Scientists at MIT have developed a superplastic that is two times stronger than steel.

 

Plastic has a negative reputation. Yes, society has handled it wrong, with corporations churning out single-use items that end up in our oceans. Plastic, on the other hand, is a marvel in and of itself: light, strong, and moldable. Airplanes and electronics were made possible thanks to the invention of plastic. And, unlike glass or steel, it requires extremely little energy to manufacture.

That's why new MIT research, which was recently published in the prestigious journal Nature, is so fascinating. The team created 2DPA-1, a completely new type of plastic. Under load tests, it's two times stronger than steel, although having only one-sixth the material volume. It has the ability to conduct electricity and block gas. Because the patents behind 2DPA-1 are already being licensed by commercial firms, the material has ramifications for everything from how we manufacture the things we hold in our hands to the buildings we live in.

I called Michael Strano, an MIT chemical engineering professor and main author on the research, for a quick chemistry lesson to understand why 2DPA-1 is so sophisticated.

When you examine polymers (also known as plastics) on a molecular level, you'll notice a jumble of squiggly molecules that he compares to spaghetti. These squiggles are powerful in and of themselves. The weak point is the space between them. Those spaces are a point of failure, but they are also permeable, allowing gas to pass through. They're the reason why a ziplock plastic bag might still smell like yesterday night's meal.

“Think of a plate of spaghetti: The sauce goes deep inside,” Strano says.

The polymers in 2DPA-1, on the other hand, are arranged as flat discs rather than 3D spaghetti. These discs, which are laid out like a one-molecule-thick sheet of paper, are connected by the strongest molecule-to-molecule bond in nature: the hydrogen bond. However, you don't need to be an expert on the subject to enjoy Strano's comparison of air quotes: He calls it "2D Kevlar." The chemical relative of 2DPA-1, Kevlar, is best known for its usage in bulletproof vests.

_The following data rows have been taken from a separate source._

Lemma refs_open id w : v_crashed (w_view w) = false -> refs_ok (open_update id w).
Proof.
  intros Hc. unfold open_update. destruct (n_cache (w_net w) !! id) as [k|] eqn:Ek.
  - destruct (v_crashed (show (w_pref w) (k_detail k)
      (with_key None (with_drawer (Editing id) (w_view w))))) eqn:E; [now left|]. right. cbn.
    rewrite show_drawer. cbn. intros k' c Ek' Ec.
    replace (n_cache _) with (n_cache (w_net w)) in Ek' by (unfold fetch_if; now case_goal).
    simplify_eq. destruct (show_refs (w_pref w) (k_detail k) (with_key None
      (with_drawer (Editing id) (w_view w))) c Ec); congruence.
  - right. cbn. intros k c Ek'.
    replace (n_cache _) with (n_cache (w_net w)) in Ek' by (unfold fetch_if; now case_goal). congruence.
Qed.

Lemma refs_arrive id r w :
  refs_ok w -> v_crashed (w_view w) = false -> refs_ok (detail_arrives id r w).
Proof.
  intros H Hc. unfold detail_arrives. destruct r as [d|]; [|now apply (refs_same w)].
  set (n := with_fetching _ _). change (n_cache n) with (n_cache (w_net w)).
  set (k0 := {| k_detail := d; k_at := w_now w; k_invalid := false |}).
  destruct (decide (v_drawer (w_view w) = Editing id)) as [Ed|Ed].
  - rewrite bool_decide_eq_true_2 by easy. cbn [andb].
    destruct (n_cache (w_net w) !! id) as [k|] eqn:Ek; [destruct (decide (k_detail k = d)) as [<-|Hd]|].
    + rewrite bool_decide_eq_true_2 by easy. apply (refs_keep w); auto. cbn.
      intros id' k' E'. rewrite Ed in E'. injection E' as <-. rewrite lookup_insert_eq.
      intros [= <-]. now exists k.
    + rewrite bool_decide_eq_false_2 by easy. cbn.
      destruct (v_crashed (show (w_pref w) d (w_view w))) eqn:E; [now left|]. right. cbn.
      rewrite show_drawer, Ed, lookup_insert_eq. intros k' c [= <-] Ec. cbn in Ec.
      destruct (show_refs (w_pref w) d (w_view w) c Ec); congruence.
    + cbn. destruct (v_crashed (show (w_pref w) d (w_view w))) eqn:E; [now left|]. right. cbn.
      rewrite show_drawer, Ed, lookup_insert_eq. intros k' c [= <-] Ec. cbn in Ec.
      destruct (show_refs (w_pref w) d (w_view w) c Ec); congruence.
  - rewrite bool_decide_eq_false_2 by easy. cbn [andb]. apply (refs_keep w); auto. cbn.
    intros id' k' E'. rewrite lookup_insert_ne by congruence. eauto.
Qed.

Lemma refs_invalidate id w :
  refs_ok w -> v_crashed (w_view w) = false -> refs_ok (invalidate id w).
Proof.
  intros H Hc. unfold invalidate. destruct (n_cache (w_net w) !! id) as [k|] eqn:Ek; [|easy].
  apply (refs_keep w); auto. intros id' k' _. cbn.
  replace (n_cache (fetch_if _ _ _)) with (<[id := {| k_detail := k_detail k; k_at := k_at k;
    k_invalid := true |}]> (n_cache (w_net w))) by (unfold fetch_if; now case_goal).
  destruct (decide (id' = id)) as [->|Hne].
  - rewrite lookup_insert_eq. intros [= <-]. eauto.
  - rewrite lookup_insert_ne by congruence. eauto.
Qed.

(** Whatever happens, the references that a submission is compared with are those of the
    channel that the drawer holds, and empty when it edits none: also when answers are late,
    repeated or fail, and when channels are opened again. *)
Theorem refs_invariant (w : World) : reachable w -> refs_ok w.
Proof.
  induction 1 as [now pref|w e w' _ IH E]; [now right|].
  unfold step in E. destruct (v_crashed (w_view w)) eqn:Hc; [discriminate|].
  destruct e; repeat (case_hyp E; try discriminate); simplify_eq;
    eauto using refs_go, refs_open, refs_arrive, refs_invalidate;
    try (now apply (refs_same w)).
  - apply bool_decide_eq_false, dec_stable in Heqb. destruct IH as [H|H]; [congruence|].
    right. cbn. now rewrite Heqb in H.
  - eapply (refs_leave w _ _ IH Hc); [| |reflexivity]; reflexivity.
  - eapply (refs_leave w _ _ IH Hc); [| |reflexivity]; reflexivity.
  - apply (refs_keep w); auto. intros id' k Ed. apply bool_decide_eq_false in Heqb. cbn.
    rewrite lookup_delete_ne by congruence. eauto.
Qed.

Lemma steps_reachable es : forall w w', reachable w -> steps w es = Some w' -> reachable w'.
Proof.
  induction es as [|e es IH]; cbn; intros w w' Hw E; [now simplify_eq|].
  destruct (step w e) as [w1|] eqn:E1; [|discriminate]. eauto using reach_step.
Qed.

(** ** What was sent *)

(** A state in which a submission begins. *)
Record submission (w0 : World) : Prop := {
  sb_reachable : reachable w0;
  sb_live : v_crashed (w_view w0) = false;
  sb_open : v_drawer (w_view w0) <> Closed;
  sb_schema : channelFormSchema (v_form (w_view w0)) = true
}.

Definition submit_prog (w0 : World) : Prog :=
  onSubmit (isEditing (w_view w0)) (v_refs (w_view w0)) (v_form (w_view w0)).

(** The answers were given in states of the same drawer, with their references. *)
Definition answered_in (w0 : World) (l : list (Answer * Refs)) : Prop :=
  Forall (fun ar => exists w1, reachable w1 /\ v_crashed (w_view w1) = false
            /\ v_drawer (w_view w1) = v_drawer (w_view w0) /\ snd ar = v_refs (w_view w1)) l.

The mechanical properties of 2DPA-1, on the other hand, are mainly interesting since the material is also very easy to manufacture. The ultra-strong 2DPA-1 may resemble graphene, another headline-grabbing two-dimensional material with seemingly unattainable properties, to those who follow materials science closely. However, graphene's limitations lie in its ability to scale outside of the lab. It's made in high-temperature ovens—we're talking 1,800 degrees Fahrenheit here—directly onto the surface of an object, with few exceptions.

Strano argues, "It's not a technique to generate bulk materials." "You put 2DPA-1 in a beaker at room temperature, and we can manufacture kilograms of this thing." In other words, the circumstances required to make 2DPA-1 are comparable to those required to make most other polymers. To manufacture thin sheets of 2DPA-1, all you need is a monomer (in this example, Strano utilized melamine found in dishes) and certain chemical solvents.

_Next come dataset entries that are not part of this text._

Definition demo_state : Chat := run demo_nanoid demo_t demo_t "TypeError" demo_actions (start_chat []).

Lemma demo_is_reachable : demo_reachable demo_state.
Proof. exists [], demo_actions. now split. Qed.

Example demo_answer : map content_of (ch_messages demo_state) = ["Hi"; "Hel"%js].
Proof. vm_compute. reflexivity. Qed.

Lemma chat_invariant_witness : demo_reachable demo_state /\ ChatInv demo_state.
Proof.
  split; [exact demo_is_reachable|].
  exact (chat_invariant demo_nanoid demo_t demo_t "TypeError" demo_state demo_is_reachable).
Defined.

Lemma stop_final_witness :
  exists late, Forall is_event late /\
    ch_messages (run demo_nanoid demo_t demo_t "TypeError" late (demo_step Stop demo_state)) =
      ch_messages (demo_step Stop demo_state).
Proof.
  exists [Event 1 (Chunk "data: [DONE]" true)]. split; [repeat constructor|].
  apply (stop_final demo_nanoid demo_t demo_t "TypeError" demo_state); [exact demo_is_reachable|].
  repeat constructor.
Defined.

Lemma generation_ends_witness :
  exists events, Forall is_event events /\
    isGenerating (run demo_nanoid demo_t demo_t "TypeError" events demo_state) = false.
Proof.
  exists [Event 1 (NetworkError "lost")]. split; [repeat constructor|].
  apply (generation_ends demo_nanoid demo_t demo_t "TypeError" demo_state);
    [exact demo_is_reachable|repeat constructor|].
  intros c [<-|[]]. exists [], (NetworkError "lost"), []. split; [reflexivity|].
  intros c' [= <-]. reflexivity.
Defined.

Lemma send_request_witness :
  demo_reachable (start_chat []) /\
  exists c u m, let s' := demo_step (Send demo_composer "Hi") (start_chat []) in
    ch_calls s' = [c] /\ ch_messages s' = [u; m] /\ content_of u = "Hi" /\
    obj_get "messages" (call_payload c) = Some (JArr [chat_json {| role := User; content := "Hi" |}]).
Proof.
  assert (Hr : demo_reachable (start_chat [])) by (now exists [], []).
  split; [exact Hr|].
  destruct (send_request demo_nanoid demo_t demo_t "TypeError" (start_chat []) demo_composer "Hi")
    as (c & u & m & Hc & Hm & _ & Hu & _ & Hp); [exact Hr|reflexivity|reflexivity|easy|].
  exists c, u, m. now repeat split.
Defined.

Lemma reload_safe_witness :
  demo_reachable demo_state /\ none_live (sanitizeMessagesOnLoad (ch_messages demo_state)) = true.
Proof.
  split; [exact demo_is_reachable|].
  now apply (reload_safe demo_nanoid demo_t demo_t "TypeError" demo_state demo_is_reachable).
Defined.

Lemma stream_framing_witness :
  exists chunks, List.concat chunks = "data: [DONE]" ++ [13; 10; 13; 10]%N /\
    read_all demo_t "TypeError" chunks stream_start = ([], ReadComplete).
Proof.
  exists ["data: [DO"; "NE]" ++ [13%N]; [10; 13]%N; [10%N]]. split; [reflexivity|].
  rewrite (stream_framing demo_t "TypeError"); [vm_compute; reflexivity|].
  intros [|x [|y pre]] e post E _; vm_compute in E; [|easy|easy]. now injection E.
Defined.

These sheets can theoretically be stacked indefinitely to create ultra-light and robust building materials that would put steel to shame. You may roll them into tiny tubes and mix them with other plastics to form composites like carbon fiber (as proven by Strano's team). However, the most immediate commercial implications for 2DPA-1 are as a barrier coating, according to Strano.

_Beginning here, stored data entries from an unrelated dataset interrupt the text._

(** A complete operation is not blank. *)
Lemma complete_not_blank op : complete op = true -> isOperationBlank op = false.
Proof.
  unfold complete, isOperationBlank. destruct (seqb_spec (op_mode op) "set") as [->|]; [|easy].
  cbn [str_or truthy]. change (m_path (meta_of "set")) with true. cbn [implies negb orb].
  destruct (truthy (trim (op_path op))); easy.
Qed.

(** The message of an error depends on the value only. *)
Lemma error_message_value a b :
  parseLooseValue a = parseLooseValue b -> error_message_ok (trim a) = error_message_ok (trim b).
Proof.
  assert (H : forall x, error_message_ok (trim x)
                        = match parseLooseValue x with
                          | JObj _ as o => truthy (trim (String_or (jget "message" o) []))
                          | _ => true end).
  { intros x. unfold error_message_ok, parseLooseValue. destruct (trim x) as [|c r]; [reflexivity|].
    now destruct (json_parse (c :: r)) as [[]|]. }
  intros E. now rewrite !H, E.
Qed.

Lemma names_trim a : parseLooseValue (trim a) = parseLooseValue a.
Proof. unfold parseLooseValue. now rewrite trim_idem. Qed.

(** * Reopening *)

Section Reopen.
Context (clock : N -> N).

(** Reading a condition that was built gives a condition that is built alike. *)
Lemma condition_again c v seed :
  condition_wf c -> (trim (c_path c) <> [] -> stable (c_value_text c)) ->
  buildConditionPayload c = Some v ->
  exists c', normalizeCondition clock v seed = Ret (c', (seed + 1)%N)
             /\ condition_wf c' /\ buildConditionPayload c' = Some v.
Proof.
  intros [Hm] Hs. unfold buildConditionPayload. destruct (truthy (trim (c_path c))) eqn:Ep; [|easy].
  cbn [negb]. apply truthy_iff in Ep. specialize (Hs Ep). unfold stable, shown in Hs. rewrite (cond_mode_nonempty _ Hm).
  intros [= <-]. set (o := add_if (c_pass_missing_key c) _ _ _).
  assert (E : jget "path" (JObj o) = Some (JStr (trim (c_path c)))
              /\ jget "mode" (JObj o) = Some (JStr (c_mode c))
              /\ jget "value" (JObj o) = Some (parseLooseValue (c_value_text c))
              /\ is_true (jget "invert" (JObj o)) = c_invert c
              /\ is_true (jget "pass_missing_key" (JObj o)) = c_pass_missing_key c).
  { subst o. destruct (c_invert c), (c_pass_missing_key c); repeat split. }
  destruct E as (E1 & E2 & E3 & E4 & E5).
  eexists. split; [reflexivity|]. rewrite E1, E2, E3, E4, E5, (member_or_in _ _ _ Hm).
  split; [now constructor|]. unfold buildConditionPayload. cbn [c_path c_mode c_value_text c_invert
    c_pass_missing_key str_field]. rewrite trim_idem. apply truthy_iff in Ep as ->.
  cbn [negb]. now rewrite (cond_mode_nonempty _ Hm), Hs.
Qed.

Lemma conditions_again cs seed :
  Forall condition_wf cs -> Forall (fun c => trim (c_path c) <> [] -> stable (c_value_text c)) cs ->
  exists cs' seed', mapM (normalizeCondition clock) (omap buildConditionPayload cs) seed = Ret (cs', seed')
    /\ Forall condition_wf cs'
    /\ omap buildConditionPayload cs' = omap buildConditionPayload cs.
Proof.
  intros Hw; revert seed; induction Hw as [|c cs Hc _ IH]; intros seed Hs.
  - exists [], seed. repeat split; constructor.
  - apply Forall_cons_1 in Hs as [Hsc Hs]. cbn. destruct (buildConditionPayload c) as [v|] eqn:E.
    + destruct (condition_again c v seed Hc Hsc E) as (c' & E1 & Hw' & E2).
      destruct (IH (seed + 1)%N Hs) as (cs' & seed' & E3 & Hws & E4).
      exists (c' :: cs'), seed'. cbn [mapM]. unfold bindM at 1. rewrite E1. unfold bindM.
      rewrite E3. repeat split; [now constructor|]. cbn. now rewrite E2, E4.
    + destruct (IH seed Hs) as (cs' & seed' & E3 & Hws & E4). exists cs', seed'. easy.
Qed.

We paint everything from our cars to our homes to prevent oxidation, the rust and rot that happens when a material bonds with the oxygen in our air. But because 2DPA-1 can block gasses, “it turns out to be a very good barrier,” Strano says. Those barriers might be sold in the forms of paints or industrial coatings. They might also make their way into formulations for products like ziplock-style bags, which Strano notes could use far less material, more effectively, with 2DPA-1

To put it another way, better plastic may allow us to use less of it for the same items. Strano further points out that because Kevlar, which is molecularly close to 2DPA-1, is recyclable, 2DPA-1 should be as well. As a result, I see two possible possibilities for the plastics sector on the horizon. In one lane, we have super-strong polymers (such 2DPA-1) for long-term applications such as buildings that outperform steel while lowering carbon emissions. Other sorts of naturally sourced ultra-compostable plastics are available in the other lane, which we can discard guilt-free.